Deal legalizes tree-cutting event

Otero County Commissioners and U.S. Rep. Steve Pearce will be allowed to legally conduct their emergency tree cutting ceremony Saturday in the Lincoln National Forest. It puts to rest any fears that commissioners or Pearce may be arrested for illegal logging on federal lands. Commissioners have been negotiating with federal attorneys in Albuquerque about cutting down trees on the Lincoln National Forest since Monday morning. Commissioners and the U.S. Forest Service, through the U.S. Attorney's office, have signed an agreement that allows logging on one parcel of land in the forest.

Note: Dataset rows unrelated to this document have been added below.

Lemma release_idle_ok b : pipe_ok b -> pipe_ok (release_fifo_buffer_if_idle b).
Proof.
  intros Hok. unfold release_fifo_buffer_if_idle. destruct (is_fifo (fifo b)) eqn:E1; [|done]. simpl.
  destruct (Z.eqb_spec (read_count (ends b)) 0) as [E2|]; [|done].
  destruct (Z.eqb_spec (write_count (ends b)) 0) as [E3|]; [|done]. simpl.
  destruct (pk_closed _ Hok E2) as [Hl Hv]. destruct Hok as [[] ? ? ? ? ?]. split; simpl; [by split|done..| |by right]. by right.
Qed.

Lemma pred_bounds n : 0 <= n <= u32_max -> 0 <= pred_u32 n <= u32_max.
Proof. unfold pred_u32, saturating_sub. lia. Qed.

Lemma forget_stream_core p : core (pipe (forget_stream p)) =
  core (pipe (put_ring (mkRing (buf (ring (pipe p))) 0 0 0 0 (clear (ancillary_fds (ring (pipe p))))) p)).
Proof. done. Qed.

(** Both ways of closing a read end. *)
Lemma close_read_ok p o : pipe_ok (pipe p) ->
  let e := ends (pipe p) in let n := pred_u32 (read_count e) in
  let p1 := put_ends (mkEnds n (write_count e) (in_flight_read_count e) (in_flight_write_count e) o) p in
  pipe_ok (release_fifo_buffer_if_idle (pipe (if n =? 0 then forget_stream p1 else p1))).
Proof.
  intros Hok e n p1. apply release_idle_ok. pose proof (pred_bounds _ (pk_reads _ Hok)) as Hn. fold e n in Hn.
  destruct (Z.eqb_spec n 0) as [E|E].
  - pose proof (reset_ok p (mkRing (buf (ring (pipe p))) 0 0 0 0 (clear (ancillary_fds (ring (pipe p))))) Hok) as H.
    simpl in H. specialize (H eq_refl eq_refl eq_refl eq_refl eq_refl (queue_capacity _ Hok) ltac:(unfold u64_max; lia)).
    eapply pipe_ok_core; [apply forget_stream_core|]. destruct H as [[] ? ? ? ? ?]. split; simpl in *; [by split|done..| |done].
    unfold prepared in *. simpl in *. naive_solver.
  - assert (read_count e <> 0) by (unfold n, pred_u32, saturating_sub in *; lia).
    apply put_ends_ok; simpl; try done; [apply (pk_writes _ Hok)|].
    left. destruct (pk_buffer _ Hok) as [|(_ & _ & ? & _)]; [done|]. done.
Qed.

Lemma close_read_end_ok p : pipe_ok (pipe p) -> pipe_ok (pipe (close_read_end p)).
Proof.
  intros Hok. unfold close_read_end. set (p0 := if read_count (ends (pipe p)) =? 1 then notify Writable 24 p else p).
  assert (pipe p0 = pipe p) as E by (unfold p0; by case_match).
  assert (pipe_ok (pipe p0)) as H0 by (by rewrite E).
  pose proof (close_read_ok p0 (if pred_u32 (read_count (ends (pipe p0))) =? 0 then false else orphaned_read (ends (pipe p0))) H0) as H.
  exact H.
Qed.

Lemma close_read_end_orderly_ok p : pipe_ok (pipe p) -> pipe_ok (pipe (close_read_end_orderly p)).
Proof.
  intros Hok. unfold close_read_end_orderly.
  pose proof (close_read_ok p (if pred_u32 (read_count (ends (pipe p))) =? 0 then 0 <? write_count (ends (pipe p))
    else orphaned_read (ends (pipe p))) Hok) as H. exact H.
Qed.

Lemma close_write_end_ok p : pipe_ok (pipe p) -> pipe_ok (pipe (close_write_end p)).
Proof.
  intros Hok. unfold close_write_end. set (p0 := if write_count (ends (pipe p)) =? 1 then notify Readable 24 p else p).
  assert (pipe p0 = pipe p) as E by (unfold p0; by case_match).
  assert (pipe_ok (pipe p0)) as H0 by (by rewrite E). apply release_idle_ok.
  set (e := ends (pipe p0)). pose proof (pred_bounds _ (pk_writes _ H0)) as Hn. fold e in Hn.
  set (e' := mkEnds _ _ _ _ _). assert (pipe_ok (pipe (put_ends e' p0))) as H1.
  { apply put_ends_ok; simpl; try done; [apply (pk_reads _ H0)|apply (pk_closed _ H0)|].
    destruct (pk_buffer _ H0) as [|(? & ? & ? & Hw)]; [by left|right]. split_and!; try done. unfold e. by rewrite Hw. }
  repeat case_match; (apply (pipe_ok_core (pipe (put_ends e' p0))); [reflexivity|exact H1]).
Qed.

Lemma retire_cohort_ok p : pipe_ok (pipe p) -> pipe_ok (pipe (retire_cohort p)).
Proof. intros H. unfold retire_cohort. case_match; [|done]. apply (pipe_ok_core (pipe p)); [reflexivity|exact H]. Qed.

Lemma close_fifo_read_only_ok p : pipe_ok (pipe p) -> pipe_ok (pipe (close_fifo_read_only p)).
Proof. intros H. apply retire_cohort_ok, close_read_end_ok. apply (pipe_ok_core (pipe p)); [reflexivity|exact H]. Qed.

Lemma close_reference_ok k p : pipe_ok (pipe p) -> pipe_ok (pipe (close_reference k p)).
Proof.
  intros H. destruct k as [|[]| |]; cbn [close_reference].
  - apply (pipe_ok_core (pipe p)); [reflexivity|exact H].
  - by apply close_fifo_read_only_ok.
  - by apply close_read_end_ok.
  - by apply close_write_end_ok.
  - by apply close_write_end_ok, close_read_end_ok.
Qed.

Lemma add_end_ok (m : op (Pipe F D) unit) p p' res : m = add_reader \/ m = add_writer -> pipe_ok (pipe p) ->
  prepared (pipe p) -> m p = Some (p', res) -> pipe_ok (pipe p') /\ prepared (pipe p') /\ res = Ok tt.
Proof.
  intros Hm Hok Hp E. pose proof (pk_reads _ Hok). pose proof (pk_writes _ Hok).
  destruct Hm as [-> | ->]; unfold add_reader, add_writer in E.
  - destruct (checked_add_cases u32_max (read_count (ends (pipe p))) 1) as [[E1 ?]|[E1 _]]; rewrite E1 in E; simplify_eq.
    split; [|done]. apply (put_ends_ok p); simpl; try done; try lia. by left.
  - destruct (checked_add_cases u32_max (write_count (ends (pipe p))) 1) as [[E1 ?]|[E1 _]]; rewrite E1 in E; simplify_eq.
    split; [|done]. apply (put_ends_ok p); simpl; try done; try lia; [apply (pk_closed _ Hok)|by left].
Qed.

Lemma cancel_fifo_open_ok o p : pipe_ok (pipe p) -> pipe_ok (pipe (fst (cancel_fifo_open o p))).
Proof.
  intros H. unfold cancel_fifo_open, remove_fifo_open_waiter.
  destruct (fifo_open_waiters (fifo (pipe p)) !! o) as [w|]; [|done]. simpl.
  assert (pipe_ok (pipe (on_fifo (fun f => set_waiters f (delete o (fifo_open_waiters f))) p)))
    by (apply (pipe_ok_core (pipe p)); [reflexivity|exact H]).
  destruct (side w); [by apply retire_cohort_ok, close_read_end_ok|by apply close_write_end_ok].
Qed.

Lemma cancel_from_ok fuel pid o p : pipe_ok (pipe p) -> pipe_ok (pipe (fst (cancel_from fuel pid o p))).
Proof.
  revert o p. induction fuel as [|fuel IH]; intros o p H; [done|]. destruct o as [k|]; [|done].
  cbn [cancel_from].
  pose proof (cancel_fifo_open_ok k p H) as H1. destruct (cancel_fifo_open k p) as [p1 w]. simpl in H1.
  set (next := match List.find _ _ with Some _ => _ | None => _ end).
  pose proof (IH next p1 H1) as H2. by destruct (cancel_from fuel pid next p1).
Qed.

Lemma prepare_fifo_io_ok g b : pipe_ok b -> pipe_ok (fst (prepare_fifo_io g b)).
Proof.
  intros Hok. unfold prepare_fifo_io. destruct (is_fifo (fifo b)); [|done]. destruct (reserved b); [done|].
  simpl. unfold prepare_buffer. case_match; [|done]. destruct g; [|done].
  destruct Hok as [[] ? ? ? ? ?]. split; simpl; [by split|done..| |by left]. left. unfold prepared. simpl. apply length_replicate.
Qed.
End Specs.

(** ** Wakeups

    A method either leaves the readers (the writers) as blocked as they were
    or logs the wakeup that retries them. *)

Section Wakeups.
Context {F D : Type}.
Implicit Types (p q s : Pipe F D) (b : PipeBuffer F D).

Definition quiet_read p q : Prop :=
  (len (ring (pipe p)) = 0%nat -> len (ring (pipe q)) = 0%nat)
  /\ read_error_code (stream (pipe q)) = read_error_code (stream (pipe p))
  /\ (read_end_has_eof (pipe q) = true -> read_end_has_eof (pipe p) = true).
Definition quiet_write p q : Prop :=
  (len (ring (pipe p)) <= len (ring (pipe q)))%nat
  /\ (0 < read_count (ends (pipe p)) -> 0 < read_count (ends (pipe q)))
  /\ write_sealed (stream (pipe q)) = write_sealed (stream (pipe p))
  /\ socket_read_shutdown (stream (pipe q)) = socket_read_shutdown (stream (pipe p)).

Definition announces p q : Prop :=
  pipe_idx (pipe q) = pipe_idx (pipe p) /\ capacity (pipe q) = capacity (pipe p)
  /\ exists new, log q = log p ++ new
       /\ (In (Wake (pipe_idx (pipe p)) Readable) new \/ quiet_read p q)
       /\ (In (Wake (pipe_idx (pipe p)) Writable) new \/ quiet_write p q).

Lemma announces_refl p q : pipe_idx (pipe q) = pipe_idx (pipe p) -> capacity (pipe q) = capacity (pipe p) ->
  log q = log p -> quiet_read p q -> quiet_write p q -> announces p q.
Proof. intros H1 H2 H3 H4 H5. split_and!; [done..|]. exists []. rewrite H3, app_nil_r. auto. Qed.

Lemma announces_trans p q s : announces p q -> announces q s -> announces p s.
Proof.
  intros (I1 & C1 & n1 & L1 & R1 & W1) (I2 & C2 & n2 & L2 & R2 & W2). rewrite I1 in *. split_and!; [done|congruence|].
  exists (n1 ++ n2). rewrite L2, L1, app_assoc, !in_app_iff. split_and!; [done|..].
  - destruct R1 as [|R1]; [auto|]. destruct R2 as [|R2]; [auto|]. right. unfold quiet_read in *.
    destruct R1 as (A1 & A2 & A3), R2 as (B1 & B2 & B3). split_and!; [auto|congruence|auto].
  - destruct W1 as [|W1]; [auto|]. destruct W2 as [|W2]; [auto|]. right. unfold quiet_write in *.
    destruct W1 as (A1 & A2 & A3 & A4), W2 as (B1 & B2 & B3 & B4). split_and!; [lia|auto|congruence..].
Qed.

Lemma quiet_read_refl p : quiet_read p p. Proof. done. Qed.
Lemma quiet_write_refl p : quiet_write p p. Proof. by split_and!. Qed.

Lemma announces_emit e p : announces p (emit e p).
Proof. split_and!; [done..|]. exists [e]. split_and!; [done|by right|right]. by split_and!. Qed.

(** A method that ends with a wakeup of one side only answers for the other. *)
Lemma announces_wake w p q : announces p (mkCtx (pipe p) (log q)) -> pipe_idx (pipe q) = pipe_idx (pipe p) ->
  capacity (pipe q) = capacity (pipe p) ->
  match w with Readable => quiet_write p q | Writable => quiet_read p q end -> announces p (push_wake w q).
Proof.
  intros (_ & _ & new & L & _ & _) I C Hq. simpl in L. split_and!; [done..|]. exists (new ++ [Wake (pipe_idx (pipe p)) w]).
  simpl. rewrite L, I, app_assoc, !in_app_iff. split_and!; [done|..]; destruct w; simpl; auto.
Qed.

(** Only the log: what was logged before the final wakeup. *)
Definition logs p q : Prop := exists new, log q = log p ++ new.
Lemma logs_announces p q : logs p q -> announces p (mkCtx (pipe p) (log q)).
Proof. intros [new L]. split_and!; [done..|]. exists new. split_and!; [done|by right|right]. by split_and!. Qed.

Lemma logs_emit e p q : logs p q -> logs p (emit e q).
Proof. intros [new L]. exists (new ++ [e]). simpl. by rewrite L, app_assoc. Qed.
Lemma logs_refl p q : log q = log p -> logs p q.
Proof. intros L. exists []. by rewrite app_nil_r. Qed.

Ltac solve_logs :=
  repeat first [apply logs_emit | progress cbn [log on_pipe put_ring put_ends on_fifo put_stream push_wake notify emit]];
  first [by apply logs_refl | by eexists; rewrite <- ?app_assoc; reflexivity | idtac].

Lemma on_fifo_announces g p : (forall f, is_fifo (g f) = is_fifo f) -> announces p (on_fifo g p).
Proof. intros Hg. apply announces_refl; [done..|]. by split_and!. Qed.

Lemma stream_methods_announce e p :
  announces p (shutdown_read p) /\ announces p (shutdown_write p) /\ announces p (seal_writes p)
  /\ announces p (fail_reads_after_buffered e p) /\ announces p (finish_writes p) /\ announces p (reset_stream e p)
  /\ announces p (fst (take_stream_error p)).
Proof.
  split_and!.
  - unfold shutdown_read. destruct (socket_read_shutdown (stream (pipe p))); [by apply announces_refl|].
    split_and!; [done..|]. eexists. split_and!; [simpl; rewrite <- !app_assoc; reflexivity|left; simpl; auto 10..].
  - unfold shutdown_write. destruct (socket_write_shutdown (stream (pipe p))); [by apply announces_refl|].
    split_and!; [done..|]. eexists. split_and!; [simpl; rewrite <- !app_assoc; reflexivity|left; simpl; auto 10|right; by split_and!].
  - split_and!; [done..|]. eexists. split_and!; [simpl; rewrite <- !app_assoc; reflexivity|by right|left; simpl; auto 10].
  - split_and!; [done..|]. eexists. split_and!; [simpl; rewrite <- !app_assoc; reflexivity|left; simpl; auto 10|right; by split_and!].
  - split_and!; [done..|]. eexists. split_and!; [simpl; rewrite <- !app_assoc; reflexivity|left; simpl; auto 10|right; by split_and!].
  - unfold reset_stream. destruct (negb _); [by apply announces_refl|].
    split_and!; [done..|]. eexists. split_and!; [simpl; rewrite <- !app_assoc; reflexivity|left; simpl; auto 10..].
  - by apply announces_refl.
Qed.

The agreement also allows the tree cutting to be done on a parcel of land in Sleepy Grass, located within the forest, at noon Saturday. The event will begin at Zenith Park in Cloudcroft. Commissioners are working on making arrangements for participants and observers to travel by bus to Sleepy Grass for the ceremonial tree cutting because of safety conditions. County Commission chairman Ronnie Rardin said he is pleased that commissioners and the U.S. Attorney's Office in Albuquerque reached an agreement. "Working with the U.S. Attorney's Office has been a privilege and a pleasure," Rardin said. "I am pleasantly surprised. They're really professional at what they do. Michael Hoses, Elizabeth Martinez and U.S. Attorney Ken Gonzales handled it with professionalism. This agreement is good for both sides -- the county and the Forest Service. In the end, the Forest Service and the county will work together for one goal."...more

The Albuquerque Journal also reported:

As recently as Monday, the U.S. Attorney’s Office in Albuquerque threatened to seek an injunction in federal court to halt the tree-thinning event that Otero County officials have billed as the start of a campaign to restore the Lincoln National Forest to healthy and safe conditions. Ronny Rardin, chairman of the Otero County Commission, said he was pleased that the county and Forest Service are working together, rather than fighting. “This is a milestone in American history – the Forest Service and the county trying to work together, finally, to get our forest back in control to protect the health, safety and welfare of the people up there,” Rardin said during the commission meeting in Boles Acres south of Alamogordo...Otero County officials have contended that, under a state law passed in 2001 in the aftermath of the Cerro Grande Fire that devastated Los Alamos, they did not need Forest Service approval to thin the forest and reduce extreme fire hazards around Cloudcroft...“The work that will take place on Sept. 17 is consistent with the mutually shared goal of reducing the risk of wildfire affecting local communities,” Justin DeJong, a Washington, D.C.-based spokesman for the U.S. Department of Agriculture, which includes the Forest Service, said in a prepared statement late Wednesday. County attorney Dan Bryant said county and federal officials have agreed to continue talking about the county’s broader plans to thin 69,000 acres of forest around Cloudcroft...

1 comment:

Anonymous said...

There is only one reason the Forest Service is cooperating on this project, and that is the potential of not getting cut to the budget bone in the future should Rep. Pearce become Senator Pearce.